→ To do: Here are the records. Write out exactly the lines between the one holding "Section Main." and the one holding "let f := opens RelayLoop", inclusive.

>>>

(* ===== verification/Lifecycle.v ===== *)
(** The life of the process ([main] and [run] of [cmd/orchestrator/main.go]):
    what it opens, in which order its deferred calls close it again, and with
    which code it exits. *)

From S2P Require Import Prelude GoStrings StateMachine Store Outbox Partner Steps Lease RedisLease.
From S2P Require Import Scenario Executor Worker Api Publishers AuthToken Http Grpc Settings Boot System Startup.

Local Open Scope Z_scope.
Local Open Scope go_scope.

(** ** Parts, their order and the deferred calls *)

(** What [run] opens or starts; the HTTP server stands for its handlers. *)
Inductive Part := Context | PgPool | PartnerConns | RedisClient | Workers | Bus | RelayLoop | HttpServer.

#[export] Instance Part_eq_dec : EqDecision Part.
Proof. solve_decision. Defined.

Inductive Event := Up (p : Part) | Down (p : Part).

#[export] Instance Event_eq_dec : EqDecision Event.
Proof. solve_decision. Defined.

#[export] Instance Up_inj : Inj (=) (=) Up.
Proof. by intros x y [= ->]. Qed.

#[export] Instance Down_inj : Inj (=) (=) Down.
Proof. by intros x y [= ->]. Qed.

(** What happened, and the parts whose closing is deferred, the last one
    first. *)
Record Frame := { fr_trace : list Event; fr_defers : list Part }.

Definition record (evs : list Event) (f : Frame) : Frame :=
  {| fr_trace := fr_trace f ++ evs; fr_defers := fr_defers f |}.

(** The call that opens or starts a part, and [defer] of the one that closes
    it. *)
Definition opens (p : Part) : Frame -> Frame := record [Up p].
Definition defers (p : Part) (f : Frame) : Frame :=
  {| fr_trace := fr_trace f; fr_defers := p :: fr_defers f |}.

(** How the process goes on once it serves: the error [ListenAndServe] returns,
    unless it goes on listening, the result of [srv.Shutdown], unless no
    signal comes, and which closing calls return ([Dispatcher.Stop] and
    [Relay.Stop] wait for goroutines). *)
Record Ending := {
  en_listen : option error;
  en_signal : option (option error);
  en_closes : Part -> bool }.

(** The deferred calls, the last one deferred first, up to one that blocks;
    whether they all return. *)
Fixpoint unwind (closes : Part -> bool) (ds : list Part) : list Event * bool :=
  match ds with
  | [] => ([], true)
  | p :: ds' =>
      if closes p then let '(tr, ended) := unwind closes ds' in (Down p :: tr, ended)
      else ([], false)
  end.

(** [return] from [run]: the deferred calls, then the exit with the code; no
    code means that the process is still there. *)
Definition returns (e : Ending) (code : Z) (f : Frame) : list Event * option Z :=
  let '(tr, ended) := unwind (en_closes e) (fr_defers f) in
  (fr_trace f ++ tr, if ended then Some code else None).

(** [toString] of arguments as [%v] shows them: the loop puts a space before
    all but the first; [fmtPrintln] prints it with a line feed. *)
Fixpoint toString_from (i : nat) (s : string) (a : list string) : string :=
  match a with
  | [] => s
  | v :: rest => toString_from (S i) ((if (0 <? i)%nat then s +:+ " " else s) +:+ v) rest
  end.
Definition toString (a : list string) : string := toString_from 0 "" a.

(** From [go func() { srv.ListenAndServe() }] to the end of [run]. *)
Definition serve_until (e : Ending) (f : Frame) : list Event * option Z :=
  let f := record [Up HttpServer] f in
  let f := match en_listen e with
           | None => f
           | Some err => record [Down HttpServer; Down Context] f
           end in
  match en_signal e with
  | None => (fr_trace f, None)
  | Some shutdown =>
      let f := match en_listen e, shutdown with
               | None, None => record [Down HttpServer] f
               | _, _ => f
               end in
      returns e 0 f
  end.

Section Main.
Context `{GoStd} (env : nat -> Runtime).
Context (LookupEnv : string -> option string) (ToLower : string -> string).
Local Abbreviation Getenv := (config.Getenv LookupEnv).

Section OnStore.
Context {S G R : Type} {ST : Store S} {RD : Redis R} {GS : GrpcStatus} {TL : TLSFiles}
  {CN : GrpcConn (Stub * G)}.
Context (pick : bool).

(** [run] from [api.NewService] on. *)
Definition life_on (s : S) (g : G) (redis : R) (c : config.Config) (e : Ending) (f : Frame)
  : list Event * option Z :=
match dialPartners Getenv c (stubs (G := G))
        (devMode LookupEnv || bool_decide (Getenv "ENABLE_STUB_PARTNERS" = "1")) with
| None => (fr_trace f, Some 1)
| Some _ =>
    let f := opens PartnerConns f in
    let f := defers PartnerConns f in
    let f := match lease_of c redis with
             | LRedis _ => let f := opens RedisClient f in defers RedisClient f
             | LNoop _ => f
             end in
    match on_node (Recover pick) (new_server env s g redis c) with
    | (Returned _, _) =>
        let f := opens Workers f in
        let f := defers Workers f in
        let f := match relay_of c with
                 | None => f
                 | Some _ =>
                     let f := opens Bus f in
                     let f := defers Bus f in
                     let f := opens RelayLoop f in
                     defers RelayLoop f
                 end in
        match SecretFromEnv Getenv with
        | None => (fr_trace f, Some 1)
        | Some _ => serve_until e f
        end
    | (_, _) => (fr_trace f, None)
    end
end.
End OnStore.

Section Life.
Context {PG G R : Type} {ST : Store PG} {RD : Redis R} {GS : GrpcStatus} {TL : TLSFiles}
  {CN : GrpcConn (Stub * G)}.
Context (pick : bool) (NewPgStore : string -> result PG).

(** [main]: an error of [run] becomes the exit code 1. *)
Definition main (g : G) (redis : R) (e : Ending) : list Event * option Z :=
let f := opens Context {| fr_trace := []; fr_defers := [] |} in
let f := defers Context f in
match config.Load LookupEnv ToLower with
| (_, Some err) => returns e 1 f
| (c, None) =>
    match open_store NewPgStore c (devMode LookupEnv) with
    | Err err => returns e 1 f
    | Ok (InMemory s) => life_on pick s g redis c e f
    | Ok (Postgres s) =>
        let f := opens PgPool f in
        let f := defers PgPool f in
        life_on pick s g redis c e f
    end
end.
End Life.
End Main.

<<<

→ Answer to the problem:
Section Main.
Context `{GoStd} (env : nat -> Runtime).
Context (LookupEnv : string -> option string) (ToLower : string -> string).
Local Abbreviation Getenv := (config.Getenv LookupEnv).

Section OnStore.
Context {S G R : Type} {ST : Store S} {RD : Redis R} {GS : GrpcStatus} {TL : TLSFiles}
  {CN : GrpcConn (Stub * G)}.
Context (pick : bool).

(** [run] from [api.NewService] on. *)
Definition life_on (s : S) (g : G) (redis : R) (c : config.Config) (e : Ending) (f : Frame)
  : list Event * option Z :=
match dialPartners Getenv c (stubs (G := G))
        (devMode LookupEnv || bool_decide (Getenv "ENABLE_STUB_PARTNERS" = "1")) with
| None => (fr_trace f, Some 1)
| Some _ =>
    let f := opens PartnerConns f in
    let f := defers PartnerConns f in
    let f := match lease_of c redis with
             | LRedis _ => let f := opens RedisClient f in defers RedisClient f
             | LNoop _ => f
             end in
    match on_node (Recover pick) (new_server env s g redis c) with
    | (Returned _, _) =>
        let f := opens Workers f in
        let f := defers Workers f in
        let f := match relay_of c with
                 | None => f
                 | Some _ =>
                     let f := opens Bus f in
                     let f := defers Bus f in
                     let f := opens RelayLoop f in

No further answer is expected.